Directions for this task. Among the entries, find the lines with the string "CapacityClaim" and copy them.

Record excerpts.
(** The decimals a frozen Claim stores. *)
Definition floored (c : CapacityClaim) : list Decimal :=
  [cc_total_wallet_balance_at_claim c; cc_total_margin_balance_at_claim c;
   cc_available_margin_at_claim c; cc_ticket_margin_budget c; cc_max_ticket_stop_risk_fraction c;
   cc_max_gross_stop_risk_fraction c; cc_max_ticket_initial_margin_fraction c;
   cc_max_gross_initial_margin_utilization c; cc_post_stop_stress_multiple c;
   cc_max_post_fill_stop_risk_overrun_fraction c; cc_quantity c; cc_mark_price_at_claim c;
   cc_entry_reference_price c; cc_initial_stop_price c] ++
  option_list (cc_entry_limit_price c) ++ cc_take_profit_prices c ++ cc_take_profit_quantities c.
Definition ceiled (c : CapacityClaim) : list Decimal :=
  [cc_total_initial_margin_at_claim c; cc_total_maintenance_margin_at_claim c;
   cc_gross_risk_at_stop_at_claim c; cc_directional_risk_at_stop_at_claim c;
   cc_current_reserved_margin_at_claim c; cc_minimum_stop_risk_budget c;
   cc_planned_stop_risk_budget c; cc_post_fill_stop_risk_limit c; cc_reserved_margin c;
   cc_notional c; cc_risk_at_stop c].

Lemma storage_fixed c :
  Forall stored (floored c ++ ceiled c) → normalize_claim_decimals_for_storage c = Ok c.
Proof.
  unfold floored, ceiled. rewrite !Forall_app. intros [(HF & HL & HP & HQ) HC].
  repeat match goal with H : Forall _ (_ :: _) |- _ => apply Forall_cons in H as [? H] end.
  assert (EL : match cc_entry_limit_price c with
               | None => mret None
               | Some v => v ← quantize_storage_decimal v ROUND_FLOOR; mret (Some v)
               end = Ok (cc_entry_limit_price c)).
  { destruct (cc_entry_limit_price c); [|done]. apply Forall_cons in HL as [HL _].
    by rewrite (stored_fixed _ _ HL). }
  assert (EP := map_result_fixed (λ v, quantize_storage_decimal v ROUND_FLOOR) _
    (Forall_impl _ _ _ HP (λ v, stored_fixed v _))).
  assert (EQ := map_result_fixed (λ v, quantize_storage_decimal v ROUND_FLOOR) _
    (Forall_impl _ _ _ HQ (λ v, stored_fixed v _))).
  unfold normalize_claim_decimals_for_storage.
  repeat (rewrite stored_fixed by done; cbn [mbind result_bind]).
  rewrite EL, EP, EQ. cbn [mbind result_bind]. by destruct c.
Qed.
Lemma incidents_closed w :
  incident_open scope_runtime w = false ∧ incident_open scope_account_capacity w = false ∧
  incident_open scope_leverage_domain w = false ↔
  ∀ scope, scope ∈ aw_open_incident_scopes w → scope = scope_none.
Proof.
  unfold incident_open. rewrite !bool_decide_false. split.
  - intros (H1 & H2 & H3) [] H; done.
  - intros H. split_and!; intros E; by apply H in E.
Qed.

Lemma outcome_unknown_false w :
  outcome_unknown w = false ↔ aw_unknown_command_outcome_ticket_ids w = [].
Proof. unfold outcome_unknown. by destruct (aw_unknown_command_outcome_ticket_ids w). Qed.

Lemma elem_of_exact_positions s i p :
  p ∈ exact_positions s i ↔
  p ∈ ars_account_positions (as_account_risk_snapshot s) ∧ arp_exchange_instrument_id p = i.
Proof. unfold exact_positions. rewrite list_elem_of_filter. tauto. Qed.

Lemma elem_of_exact_orders s i o :
  o ∈ exact_orders s i ↔ o ∈ as_open_orders s ∧ ao_exchange_instrument_id o = i.
Proof. unfold exact_orders. rewrite list_elem_of_filter. tauto. Qed.

Lemma nonempty_elem {A} (l : list A) : l ≠ [] ↔ ∃ x, x ∈ l.
Proof.
  split; [destruct l as [|x l]; [done|exists x; by left]|]. intros [x Hx] ->. by apply not_elem_of_nil in Hx.
Qed.

Lemma account_snapshot_named a0 a :
  validate_AccountRiskSnapshot a0 = Ok a →
  ars_venue_id a ≠ EmptyString ∧ ars_account_id a ≠ EmptyString ∧
  ars_exchange_instrument_id a ≠ EmptyString.
Proof.
  unfold validate_AccountRiskSnapshot. intros H. apply bind_Ok in H as (u & Hf & H).
  apply validate_fields_Ok in Hf. cbn [fmap list_fmap app] in Hf.
  do 3 (apply Forall_cons in Hf as [? Hf]). cbv zeta in H. apply bind_Ok in H as (v & _ & H).
  apply Ok_inj in H as <-. cbn [fst] in *. rewrite !blank_false in *. done.
Qed.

Answer.
Definition floored (c : CapacityClaim) : list Decimal :=
Definition ceiled (c : CapacityClaim) : list Decimal :=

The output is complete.